Eu fiquei meio descrente em relação a essas coisas porque percebi que, normalmente, as pessoas acabam apenas tirando proveitos pessoais desse conhecimento que adquirem no decorrer da vida, em geral por fazerem parte de uma elite econômica e, em decorrência disso, de uma elite intelectual. E tudo fica por aí mesmo, todo mundo só fala para os seus pares!!...

(...)

A Estação Apache praticamente encerrou suas atividades em julho de 1992, depois de dois anos de devoção, mais ou menos. Ela foi de 1989 a julho de 1992. Depois houve até umas transmissões esporádicas, mas não voltamos a transmitir por dificuldade em encontrar um lugar seguro para isso. Nesse período se formou a primeira Associação das Rádios Livres do Estado de São Paulo, da qual o primeiro presidente foi o Leo Tomás, da rádio Reversão, que funcionava na Vila Ré. A rádio era mais estruturada.

Eles faziam transmissão de apresentações musicais ao vivo e funcionavam todo dia. Já nós transmitíamos três, quatro, quando muito cinco vezes por semana, durante algumas horas da noite. Nossa experiência era mais mambembe e a gente vivia mudando de lugar, fugindo.

Em 1991, houve um problema com o local de transmissão, que não foi fiscalizado pelo Dentel, mas pela Polícia Civil. Eram paus-mandados dos pró-homens da cidade, mas a gente já estava sabendo da história, da 'fiscalização', e paramos as transmissões. A gente vivia mudando os locais de transmissão, embora tivesse mantido um lugar fixo durante um certo tempo. Eram no mínimo três lugares, ficávamos uns meses em um, depois íamos para o outro, depois voltávamos para o primeiro... Hoje é diferente e as rádios livres têm um lugar fixo de transmissão...

(...)

Na década de 80, ocorreu um boom de fanzines do Brasil e nós recebíamos publicações do país inteiro, além de fitas cassete com músicas... O Sinal de fumaça teve um grande papel nessa história porque, como veículo impresso, ele chegava aonde a rádio não chegava. Até em Belém do Pará ele foi dar...Com esse negócio de fanzine vão-se estabelecendo relações que você não controla!! Você faz um fanzine, manda pra outro fanzineiro, que faz um comentário sobre a sua publicação e informa o endereço dela no fanzine dele... E isso roda, vai virando uma bola de neve! Era assim que muitas pessoas tomavam conhecimento da Estação Apache... Fora isso, tinha também a imprensa, pra onde a gente mandava uns números...

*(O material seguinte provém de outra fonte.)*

(** ** Which row a miss writes *)

(** C10: on a miss [get_user] requests the configured URL and upserts the
    payload under the payload's own id; the [user_id] asked for plays no
    part, so the row written and returned is the upstream user's.  Asking
    for user 2 on an empty table stores and returns user 1. *)
Theorem get_user_miss_keyed_by_payload (w : World) (user_id : Z)
    (bypass_cache : bool) (data : UpstreamUserData.t) :
  ~ served_from_store user_id bypass_cache w ->
  exchange (upstream w (UPSTREAM_API_URL (config w))) = Payload data ->
  http_log (after (get_user user_id bypass_cache w))
  = UPSTREAM_API_URL (config w) :: http_log w
  /\ get_user user_id bypass_cache w
     = (user <- upsert_user data ;; ret (response_of user))
         (after (fetch_from_upstream w))
  /\ (forall resp,
        value (get_user user_id bypass_cache w) = Ok resp ->
        exists row,
          resp = response_of row
          /\ row = row_of data (clock (after (fetch_from_upstream w)))
          /\ User.id row = UpstreamUserData.id data
          /\ find (has_id (UpstreamUserData.id data))
                  (users (after (get_user user_id bypass_cache w)))
             = Some row)
  /\ value (get_user 2 false empty_world)
     = Ok (response_of (row_of leanne 1000250000))
  /\ users (after (get_user 2 false empty_world))
     = [row_of leanne 1000250000]
  /\ User.id (row_of leanne 1000250000) = 1.
Proof.
  intros Hmiss Hpayload.
  pose proof (get_user_miss w user_id bypass_cache Hmiss) as Hrun.
  assert (Hlog : http_log (after (get_user user_id bypass_cache w))
                 = UPSTREAM_API_URL (config w) :: http_log w).
  { rewrite Hrun. apply fetch_then_upsert_http_log. }
  assert (Hfetch : fetch_from_upstream w
                   = (Ok data, after (fetch_from_upstream w))).
  { unfold fetch_from_upstream. now rewrite Hpayload. }
  assert (Hrun' : get_user user_id bypass_cache w
     = (user <- upsert_user data ;; ret (response_of user))
         (after (fetch_from_upstream w))).
  { rewrite Hrun. unfold fetch_then_upsert.
    now rewrite (bind_ok _ _ _ _ _ Hfetch). }
  split; [exact Hlog|]. split; [exact Hrun'|].
  split; [|repeat split].
  intros resp. rewrite Hrun'. unfold bind, ret.
  set (w1 := after (fetch_from_upstream w)).
  pose proof (upsert_user_ok data w1) as Hok.
  destruct (upsert_user data w1) as [[row|e] w2]; cbn; [|discriminate].
  intros [= <-]. destruct (Hok row eq_refl) as [-> Hfind].
  exists (row_of data (clock w1)). repeat split. exact Hfind.
Qed.

Lemma get_user_miss_keyed_by_payload_witness :
  get_user 2 false empty_world
  = (user <- upsert_user leanne ;; ret (response_of user))
      (after (fetch_from_upstream empty_world)).
Proof.
  destruct (get_user_miss_keyed_by_payload empty_world 2 false leanne)
    as (_ & H & _).
  - intros (user & F & _). discriminate F.
  - reflexivity.
  - exact H.
Defined.

(** ** The two upserts *)

Lemma merge_run (user : User.t) (w : World) :
  merge user w =
  (Ok match find (has_id (User.id user)) (users w) with
      | Some _ => Persistent user
      | None => Pending user
      end, w).
Proof.
  unfold merge. erewrite bind_ok by reflexivity.
  now destruct (find _ _).
Qed.

Lemma upsert_user_merge_run (d : UpstreamUserData.t) (w : World) :
  upsert_user_merge d w = upsert_user d w.
Proof.
  unfold upsert_user_merge, upsert_user, merge.
  fold (row_of d).
  erewrite bind_ok by reflexivity.
  erewrite bind_ok by apply merge_run.
  erewrite (bind_ok now) by reflexivity.
  erewrite (bind_ok (query_first _)) by reflexivity.
  cbn [row_of User.id].
  destruct (find _ (users w)) as [e|] eqn:F.
  - rewrite (upsert_write_existing _ _ _ _ (find_has_id _ _ _ F)).
    reflexivity.
  - reflexivity.
Qed.

(** X1: [upsert_user_merge] does what [upsert_user] does: from every world
    and for every payload the two return or raise the same and leave the
    same world. *)
Theorem upsert_user_merge_agrees (w : World) (d : UpstreamUserData.t) :
  upsert_user_merge d w = upsert_user d w.
Proof. apply upsert_user_merge_run. Qed.

(** ** Lookups after an upsert *)

Section Usernames.
Variable k : Z.
Variable s : string.
Variable r : User.t.
Hypothesis r_key : has_id k r = true.
Hypothesis r_name : has_username s r = true.
(** X4.  On a model built without sizing inputs, the two sizing calls can be
    made in either order: the resulting models are equal.  With two numbers
    the result has the sizing inputs, the page and the page count of the
    model built from these numbers. *)
Theorem sizing_order_is_irrelevant :
  (forall a b : value,
      run [SetTotalItems a; SetItemsPerPage b] (construct None None)
      = run [SetItemsPerPage b; SetTotalItems a] (construct None None))
  /\ (forall qa qb : Q,
        let m := run [SetTotalItems (VNumber (Finite qa));
                      SetItemsPerPage (VNumber (Finite qb))]
                     (construct None None) in
        let c := construct (Some qa) (Some qb) in
        get_totalItems m = get_totalItems c
        /\ get_itemsPerPage m = get_itemsPerPage c
        /\ get_page m = get_page c
        /\ get_totalPages m = get_totalPages c).
Proof.
  assert (M0 : construct None None = mkModel None None 1 None None true)
    by reflexivity.
  assert (TI : forall q m, itemsPerPage m = None -> _subscr m = true ->
                 set_totalItems (VNumber (Finite q)) m
                 = if strict_eq q (totalItems m) then m
                   else with_totalItems q m).
  { intros q m Ip S. unfold set_totalItems, _setAttrVal, strict_eq.
    destruct (totalItems m) as [t|]; [destruct (Qeq_bool q t)|];
      try reflexivity;
      cbn [_subscr with_totalItems]; rewrite S;
      rewrite recalc_incomplete;
      try reflexivity; apply incomplete_without_itemsPerPage; exact Ip. }
  assert (IP : forall q m, totalItems m = None -> _subscr m = true ->
                 set_itemsPerPage (VNumber (Finite q)) m
                 = if strict_eq q (itemsPerPage m) then m
                   else with_itemsPerPage q m).
  { intros q m Ti S. unfold set_itemsPerPage, _setAttrVal, strict_eq.
    destruct (itemsPerPage m) as [t|]; [destruct (Qeq_bool q t)|];
      try reflexivity;
      cbn [_subscr with_itemsPerPage]; rewrite S;
      rewrite recalc_incomplete;
      try reflexivity; apply incomplete_without_totalItems; exact Ti. }
  split.
  - intros a b. unfold run, fold_left, step. rewrite M0.
    destruct (isNumber a) eqn:NA; destruct (isNumber b) eqn:NB.
    + destruct a as [| | |[qa| |]|]; try discriminate.
      destruct b as [| | |[qb| |]|]; try discriminate.
      rewrite (TI qa (mkModel None None 1 None None true)) by reflexivity.
      rewrite (IP qb (mkModel None None 1 None None true)) by reflexivity.
      reflexivity.
    + unfold set_itemsPerPage.
      rewrite !(setAttrVal_not_number _ b NB). reflexivity.
    + unfold set_totalItems.
      rewrite !(setAttrVal_not_number _ a NA). reflexivity.
    + unfold set_totalItems, set_itemsPerPage.
      rewrite !(setAttrVal_not_number _ a NA).
      rewrite !(setAttrVal_not_number _ b NB). reflexivity.
  - intros qa qb. cbv zeta. unfold run, fold_left, step. rewrite M0.
    rewrite TI by reflexivity. cbn [strict_eq totalItems].
    unfold set_itemsPerPage, construct, initializer.
    cbn [_setAttrVal itemsPerPage with_totalItems with_itemsPerPage _subscr].
    change (with_itemsPerPage qb
              (with_totalItems qa (mkModel None None 1 None None true)))
      with (mkModel (Some qa) (Some qb) 1 None None true).
    set (m1 := mkModel (Some qa) (Some qb) 1 None None true).
    set (m0 := mkModel (Some qa) (Some qb) 1 None None false).
    unfold get_totalItems, get_itemsPerPage, get_page, get_totalPages.
    cbn [with__subscr totalItems itemsPerPage page _npages].
    rewrite !recalc_eq.
    assert (C : complete m1 = complete m0) by reflexivity.
    rewrite C. destruct (complete m0); cbn [fst]; [|auto].
    set (np := pages_of (num (totalItems m1)) (num (itemsPerPage m1))).
    change (pages_of (num (totalItems m0)) (num (itemsPerPage m0))) with np.
    destruct (set_page_frame (VNumber (Finite 1)) (with__npages np m1))
      as (A1 & B1 & N1 & _).
    destruct (set_page_frame (VNumber (Finite 1)) (with__npages np m0))
      as (A0 & B0 & N0 & _).
    cbv zeta in A1, B1, N1, A0, B0, N0.
    rewrite A1, B1, N1, A0, B0, N0. repeat split.
    assert (P1 : page (set_page (VNumber (Finite 1)) (with__npages np m1)) = 1).
    { destruct (set_page_cases (VNumber (Finite 1)) (with__npages np m1))
        as [P|(n & E & _ & P)]; [reflexivity|exact P|].
      inversion E. congruence. }
    rewrite P1. reflexivity.
Qed.

(** ** Properties of the view *)



Example calcOffset_near_the_end :
  let m := run [SetPage (int 9)] (construct (Some 95) (Some 10)) in
  _calcOffset m 9 2 = (7, Some 10).
Proof. reflexivity. Qed.




Lemma reachable_page_ge_1 (m : PaginatorModel) : reachable m -> 1 <= page m.
Proof.
  intro R. pose proof (reachable_Inv m R) as I.
  destruct (_npages m) as [np|] eqn:N.
  - apply (inv_range m I np N).
  - destruct (inv_first m I N) as [P _]. lra.
Qed.

Lemma truthyQ_pos (q : Q) : 0 < q -> truthyQ q = true.
Proof. intro H. apply (truthy_pos q H). Qed.








Example page_links_25_10 :
  match render true (run [SetPage (int 2)] (construct (Some 25) (Some 10))) with
  | Some (Rendered links) =>
      links = [mkLink 1 false 1 10; mkLink 2 true 11 20; mkLink 3 false 21 25]
  | _ => False
  end.
Proof. reflexivity. Qed.



(** A model with a page count and a non-zero [itemsPerPage] accepts every
    number from 1 to the page count. *)
Lemma reachable_moves (m : PaginatorModel) (tp n : Q) :
  reachable m ->
  get_totalPages m = Some tp -> truthy (get_itemsPerPage m) = true ->
  1 <= n -> n <= tp ->
  moved_to n m (set_page (VNumber (Finite n)) m).
Proof.
  intros R T Ip L1 L2. pose proof (reachable_Inv m R) as I.
  destruct (inv_range m I tp T) as (G & _).
  apply (set_page_in_range m tp n); auto; [apply I|lra].
Qed.

(** X9.  Whatever is typed into the page input, [_inputChangePage] hands
    the model a number it accepts: while paging is enabled the page becomes
    the typed number when it lies within [1 .. totalPages] and 1 in every
    other case (text that is not a number, 0, a number out of range), and
    [lastPage] the page before.  While paging is disabled nothing
    changes. *)
Theorem inputChangePage_never_rejected (m : PaginatorModel) (r : number) :
  reachable m ->
  (truthy (get_totalPages m) = false \/ truthy (get_itemsPerPage m) = false ->
   _inputChangePage r m = m)
  /\ (forall tp,
        get_totalPages m = Some tp -> truthy (get_itemsPerPage m) = true ->
        (forall q, r = Finite q -> 1 <= q -> q <= tp ->
                   moved_to q m (_inputChangePage r m))
        /\ ((forall q, r = Finite q -> q < 1 \/ tp < q) ->
            moved_to 1 m (_inputChangePage r m))).
Proof.
  intro R. pose proof (reachable_Inv m R) as I. split.
  - intro D. unfold _inputChangePage.
    apply set_page_prevented; [apply I|]. apply validp_disabled. exact D.
  - intros tp T Ip. destruct (inv_range m I tp T) as (G & _).
    assert (One : moved_to 1 m (set_page (VNumber (Finite 1)) m))
      by (apply (reachable_moves m tp 1); auto; lra).
    unfold _inputChangePage. rewrite T. cbn [val ToNumber].
    destruct r as [q| |s].
    + unfold truthyQ. destruct (Qeq_bool q 0) eqn:Z; cbn [negb].
      * apply Qeq_bool_iff in Z.
        assert (E : lt (Finite 1) (Finite 1) || gt (Finite 1) (Finite tp)
                    = false).
        { cbn [lt gt]. apply orb_false_iff.
          split; apply Qlt_bool_false_iff; lra. }
        rewrite E. split; [|auto].
        intros q' Q L1 L2. inversion Q; subst q'. lra.
      * cbn [lt gt].
        destruct (Qlt_bool q 1) eqn:A; cbn [orb];
          [|destruct (Qlt_bool tp q) eqn:B];
          try apply Qlt_bool_iff in A; try apply Qlt_bool_false_iff in A;
          try apply Qlt_bool_iff in B; try apply Qlt_bool_false_iff in B.
        -- split; [|auto]. intros q' Q L1 L2. inversion Q; subst q'. lra.
        -- split; [|auto]. intros q' Q L1 L2. inversion Q; subst q'. lra.
        -- split.
           ++ intros q' Q L1 L2. inversion Q; subst q'.
              apply (reachable_moves m tp q); auto.
           ++ intro H. destruct (H q eq_refl); lra.
    + assert (E : lt (Finite 1) (Finite 1) || gt (Finite 1) (Finite tp)
                  = false).
      { cbn [lt gt]. apply orb_false_iff.
        split; apply Qlt_bool_false_iff; lra. }
      rewrite E. split; [discriminate|auto].
    + destruct s; cbn [lt gt orb]; (split; [discriminate|auto]).
Qed.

O Sinal de Fumaça foi um grande divulgador de movimentos de rádios livres no Brasil. Era um órgão impresso marginal de divulgação de uma coisa também marginal na época, que era a questão das rádios livres. O Sinal era um fanzine que trazia histórias em quadrinhos de autores desconhecidos, textos anarquistas e libertários, poesias. Havia também informações sobre rádios livres, de aspectos técnicos como modelos de transmissor até dicas sobre como montar notícias nas rádios. Uma vez, por exemplo, a polícia fez uma 'visita' à rádio Reversão e prendeu o Leo Tomás. Nós divulgamos isso no Sinal.

Acredito que muitas pessoas tenham ficado sabendo alguma informação, pelo menos sobre as rádios livres, através do fanzine, que era feito na região Leste por duas pessoas, eu e o José Carlos, com a colaboração do Brasil inteiro!! Acho que a tiragem máxima foi de uns trezentos exemplares por número. Eram duas folhas de papel sulfite A4 dobradas no meio. Depois ele até evoluiu, pois chegamos a fazer a editoração eletronicamente! Mas ele era xerocopiado, a partir de uma matriz.

(...)

A uma certa altura da história da Estação Apache, não dependia mais de mim para ela ficar no ar, pois ela já era de todos, até o transmissor era coletivo. Cada um dos 15 participantes havia contribuído para a compra (um bancário que fazia a programação com a gente abriu uma conta no banco e assim eram geridas as finanças da rádio). Portanto, se eu saísse e os outros quisessem tocar o barco, eles tocariam. Mas o projeto terminou mesmo por dificuldades materiais, por problemas de 'logística'. Não ter um local para a transmissão era outro empecilho, pois era perigoso ficar se expondo e correndo o risco de perder tudo, e isso a gente não queria! Além do que, sem lugar para a transmissão não há rádio, não é? Havia também muita repressão, a Reversão tinha sido pega mais ou menos nessa mesma época, se não me engano...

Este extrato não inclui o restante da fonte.